▸ WHAT IS REQUIRED
Every line that holds the word "assert" needs to be copied from the data below.

[SUPPLIED RECORDS]

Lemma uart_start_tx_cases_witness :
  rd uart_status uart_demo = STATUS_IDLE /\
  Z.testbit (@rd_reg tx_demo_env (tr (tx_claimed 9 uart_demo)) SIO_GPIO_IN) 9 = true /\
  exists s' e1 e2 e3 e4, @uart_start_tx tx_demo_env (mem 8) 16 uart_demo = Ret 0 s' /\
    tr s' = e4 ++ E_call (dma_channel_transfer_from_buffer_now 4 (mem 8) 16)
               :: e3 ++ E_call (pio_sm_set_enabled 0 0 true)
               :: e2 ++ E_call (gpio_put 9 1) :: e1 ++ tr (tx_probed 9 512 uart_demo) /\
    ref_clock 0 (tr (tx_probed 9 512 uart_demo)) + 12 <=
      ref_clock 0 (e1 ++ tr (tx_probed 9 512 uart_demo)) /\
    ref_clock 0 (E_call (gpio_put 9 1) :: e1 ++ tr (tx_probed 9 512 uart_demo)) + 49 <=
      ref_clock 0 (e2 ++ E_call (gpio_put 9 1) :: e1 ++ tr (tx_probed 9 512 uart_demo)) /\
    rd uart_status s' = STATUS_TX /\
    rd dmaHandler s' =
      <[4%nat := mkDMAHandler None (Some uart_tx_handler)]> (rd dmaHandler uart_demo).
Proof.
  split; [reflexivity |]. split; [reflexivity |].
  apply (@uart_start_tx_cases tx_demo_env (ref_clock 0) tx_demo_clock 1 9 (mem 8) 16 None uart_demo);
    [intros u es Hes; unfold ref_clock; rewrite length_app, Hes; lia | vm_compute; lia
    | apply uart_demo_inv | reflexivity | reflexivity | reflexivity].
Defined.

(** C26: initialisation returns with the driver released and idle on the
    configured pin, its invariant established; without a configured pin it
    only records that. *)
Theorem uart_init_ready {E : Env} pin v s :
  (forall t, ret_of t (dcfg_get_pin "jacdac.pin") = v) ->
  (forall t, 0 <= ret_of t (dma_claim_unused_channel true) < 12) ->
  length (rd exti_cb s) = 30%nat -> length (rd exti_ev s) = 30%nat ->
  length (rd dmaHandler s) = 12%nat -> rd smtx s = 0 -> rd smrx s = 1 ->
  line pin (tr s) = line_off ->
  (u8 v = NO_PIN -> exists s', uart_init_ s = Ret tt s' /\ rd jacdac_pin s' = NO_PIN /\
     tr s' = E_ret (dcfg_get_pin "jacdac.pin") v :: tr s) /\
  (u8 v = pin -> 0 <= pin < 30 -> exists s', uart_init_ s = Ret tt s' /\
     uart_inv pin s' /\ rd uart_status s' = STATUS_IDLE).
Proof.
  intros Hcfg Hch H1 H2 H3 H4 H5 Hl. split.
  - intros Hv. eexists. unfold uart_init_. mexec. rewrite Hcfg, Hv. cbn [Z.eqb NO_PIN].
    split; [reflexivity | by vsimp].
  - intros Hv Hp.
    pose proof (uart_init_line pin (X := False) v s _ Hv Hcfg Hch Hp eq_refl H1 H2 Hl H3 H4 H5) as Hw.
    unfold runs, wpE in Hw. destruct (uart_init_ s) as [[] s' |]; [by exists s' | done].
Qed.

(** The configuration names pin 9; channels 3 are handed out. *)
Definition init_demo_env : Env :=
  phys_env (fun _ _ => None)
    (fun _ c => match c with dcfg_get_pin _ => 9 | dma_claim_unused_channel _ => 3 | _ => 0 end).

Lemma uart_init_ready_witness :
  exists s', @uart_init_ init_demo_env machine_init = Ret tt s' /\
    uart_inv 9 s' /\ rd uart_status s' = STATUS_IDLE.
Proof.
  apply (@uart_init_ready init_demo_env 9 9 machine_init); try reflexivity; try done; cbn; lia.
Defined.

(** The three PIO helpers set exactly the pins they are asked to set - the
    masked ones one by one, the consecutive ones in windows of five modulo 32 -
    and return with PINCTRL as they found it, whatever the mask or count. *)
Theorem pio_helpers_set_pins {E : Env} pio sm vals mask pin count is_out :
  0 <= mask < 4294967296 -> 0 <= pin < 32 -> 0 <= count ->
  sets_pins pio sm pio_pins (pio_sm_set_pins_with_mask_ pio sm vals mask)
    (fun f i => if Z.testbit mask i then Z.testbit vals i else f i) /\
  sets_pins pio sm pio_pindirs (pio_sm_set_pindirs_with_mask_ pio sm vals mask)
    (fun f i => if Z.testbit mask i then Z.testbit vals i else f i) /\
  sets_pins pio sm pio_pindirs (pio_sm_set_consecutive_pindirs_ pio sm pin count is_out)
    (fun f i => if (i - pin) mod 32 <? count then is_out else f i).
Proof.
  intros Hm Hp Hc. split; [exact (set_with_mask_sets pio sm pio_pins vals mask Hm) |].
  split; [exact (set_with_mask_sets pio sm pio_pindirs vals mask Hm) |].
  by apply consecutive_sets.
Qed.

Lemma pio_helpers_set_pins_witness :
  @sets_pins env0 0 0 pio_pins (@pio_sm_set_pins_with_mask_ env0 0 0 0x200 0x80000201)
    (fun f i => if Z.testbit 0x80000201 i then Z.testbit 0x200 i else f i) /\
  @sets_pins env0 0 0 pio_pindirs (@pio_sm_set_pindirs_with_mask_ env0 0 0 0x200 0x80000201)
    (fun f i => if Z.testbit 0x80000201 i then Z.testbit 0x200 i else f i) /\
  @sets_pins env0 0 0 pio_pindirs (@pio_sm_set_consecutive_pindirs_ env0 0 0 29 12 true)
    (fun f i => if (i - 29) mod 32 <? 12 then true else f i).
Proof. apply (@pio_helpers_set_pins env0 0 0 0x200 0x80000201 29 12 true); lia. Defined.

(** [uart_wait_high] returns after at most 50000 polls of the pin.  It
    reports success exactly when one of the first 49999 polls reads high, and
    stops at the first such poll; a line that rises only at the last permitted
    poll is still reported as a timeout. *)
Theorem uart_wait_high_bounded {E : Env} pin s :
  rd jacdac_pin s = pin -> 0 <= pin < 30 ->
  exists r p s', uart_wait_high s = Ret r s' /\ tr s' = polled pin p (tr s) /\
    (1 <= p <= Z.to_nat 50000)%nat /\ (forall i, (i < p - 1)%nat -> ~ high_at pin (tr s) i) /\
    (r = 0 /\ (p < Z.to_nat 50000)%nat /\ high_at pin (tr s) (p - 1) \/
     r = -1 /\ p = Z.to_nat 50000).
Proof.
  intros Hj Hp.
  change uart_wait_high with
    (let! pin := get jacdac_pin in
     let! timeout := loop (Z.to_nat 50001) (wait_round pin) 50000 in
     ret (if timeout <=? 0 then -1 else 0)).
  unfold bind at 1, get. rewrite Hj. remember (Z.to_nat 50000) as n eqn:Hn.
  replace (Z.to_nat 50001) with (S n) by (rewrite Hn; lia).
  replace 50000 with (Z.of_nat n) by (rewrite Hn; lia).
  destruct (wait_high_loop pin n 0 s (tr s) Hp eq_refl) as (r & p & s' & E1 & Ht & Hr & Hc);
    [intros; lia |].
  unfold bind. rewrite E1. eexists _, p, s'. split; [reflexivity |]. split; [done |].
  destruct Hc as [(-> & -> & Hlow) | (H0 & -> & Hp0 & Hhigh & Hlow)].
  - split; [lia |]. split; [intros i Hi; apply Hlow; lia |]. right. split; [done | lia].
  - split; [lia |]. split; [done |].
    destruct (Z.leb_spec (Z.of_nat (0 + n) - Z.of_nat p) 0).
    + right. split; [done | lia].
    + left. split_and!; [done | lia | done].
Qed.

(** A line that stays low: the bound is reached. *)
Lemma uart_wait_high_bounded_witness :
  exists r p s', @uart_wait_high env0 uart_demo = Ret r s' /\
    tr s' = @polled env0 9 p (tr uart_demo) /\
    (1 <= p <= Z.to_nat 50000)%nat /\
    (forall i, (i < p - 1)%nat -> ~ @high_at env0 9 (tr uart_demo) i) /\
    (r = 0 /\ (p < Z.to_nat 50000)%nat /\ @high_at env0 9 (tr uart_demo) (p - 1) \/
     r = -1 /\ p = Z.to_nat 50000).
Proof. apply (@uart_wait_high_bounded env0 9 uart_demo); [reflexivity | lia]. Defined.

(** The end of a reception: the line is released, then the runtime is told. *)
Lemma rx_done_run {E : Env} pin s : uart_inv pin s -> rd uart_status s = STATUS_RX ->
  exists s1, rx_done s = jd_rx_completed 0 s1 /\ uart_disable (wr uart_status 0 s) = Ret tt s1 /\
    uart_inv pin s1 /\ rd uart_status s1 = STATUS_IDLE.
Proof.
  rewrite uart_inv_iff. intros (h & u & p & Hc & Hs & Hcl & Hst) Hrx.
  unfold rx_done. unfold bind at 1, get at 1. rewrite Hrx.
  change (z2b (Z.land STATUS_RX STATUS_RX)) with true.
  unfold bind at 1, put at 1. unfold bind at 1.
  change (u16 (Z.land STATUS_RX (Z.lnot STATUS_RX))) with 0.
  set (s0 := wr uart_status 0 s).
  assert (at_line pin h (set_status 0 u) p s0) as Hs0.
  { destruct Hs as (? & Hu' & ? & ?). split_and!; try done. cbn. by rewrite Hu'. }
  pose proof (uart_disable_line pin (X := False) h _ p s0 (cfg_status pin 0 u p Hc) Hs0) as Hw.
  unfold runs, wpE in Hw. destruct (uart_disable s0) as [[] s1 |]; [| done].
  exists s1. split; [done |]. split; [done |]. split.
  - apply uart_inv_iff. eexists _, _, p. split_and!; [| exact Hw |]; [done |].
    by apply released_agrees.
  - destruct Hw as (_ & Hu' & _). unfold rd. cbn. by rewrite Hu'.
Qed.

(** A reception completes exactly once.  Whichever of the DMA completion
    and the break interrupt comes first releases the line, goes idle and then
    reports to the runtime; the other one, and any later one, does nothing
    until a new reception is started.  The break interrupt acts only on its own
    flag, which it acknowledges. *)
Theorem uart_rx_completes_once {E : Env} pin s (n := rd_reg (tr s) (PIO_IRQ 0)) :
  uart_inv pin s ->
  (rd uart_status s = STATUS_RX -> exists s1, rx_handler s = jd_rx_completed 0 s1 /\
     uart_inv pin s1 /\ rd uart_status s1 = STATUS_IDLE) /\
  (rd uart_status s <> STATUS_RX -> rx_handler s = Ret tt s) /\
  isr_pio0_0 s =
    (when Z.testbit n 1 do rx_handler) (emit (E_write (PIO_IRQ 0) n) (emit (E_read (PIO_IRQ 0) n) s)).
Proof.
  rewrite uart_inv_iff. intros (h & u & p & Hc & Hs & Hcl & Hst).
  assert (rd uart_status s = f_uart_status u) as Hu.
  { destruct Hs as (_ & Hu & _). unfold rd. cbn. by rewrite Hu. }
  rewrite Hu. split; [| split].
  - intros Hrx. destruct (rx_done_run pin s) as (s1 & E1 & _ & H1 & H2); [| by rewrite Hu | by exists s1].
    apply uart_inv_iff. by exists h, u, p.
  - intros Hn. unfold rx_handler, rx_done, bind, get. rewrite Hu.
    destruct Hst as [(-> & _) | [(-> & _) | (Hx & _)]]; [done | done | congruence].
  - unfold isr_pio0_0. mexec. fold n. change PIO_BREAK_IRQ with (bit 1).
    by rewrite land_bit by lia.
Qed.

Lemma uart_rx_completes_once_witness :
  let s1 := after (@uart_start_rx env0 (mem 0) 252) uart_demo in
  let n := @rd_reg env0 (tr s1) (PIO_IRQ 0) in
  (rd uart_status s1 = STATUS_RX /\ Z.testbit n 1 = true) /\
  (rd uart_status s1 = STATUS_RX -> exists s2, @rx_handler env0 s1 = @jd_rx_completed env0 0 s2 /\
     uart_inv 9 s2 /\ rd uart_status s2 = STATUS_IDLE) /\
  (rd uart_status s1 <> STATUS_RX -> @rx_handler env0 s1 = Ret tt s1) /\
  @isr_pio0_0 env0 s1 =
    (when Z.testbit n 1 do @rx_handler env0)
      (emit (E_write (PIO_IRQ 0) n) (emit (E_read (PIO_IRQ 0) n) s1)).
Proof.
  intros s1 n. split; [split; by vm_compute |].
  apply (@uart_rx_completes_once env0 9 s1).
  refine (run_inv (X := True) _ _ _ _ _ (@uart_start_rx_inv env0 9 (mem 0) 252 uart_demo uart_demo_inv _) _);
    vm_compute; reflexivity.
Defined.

[/SUPPLIED RECORDS]

▸ ANSWER TO THE EXERCISE
  assert (at_line pin h (set_status 0 u) p s0) as Hs0.
  assert (rd uart_status s = f_uart_status u) as Hu.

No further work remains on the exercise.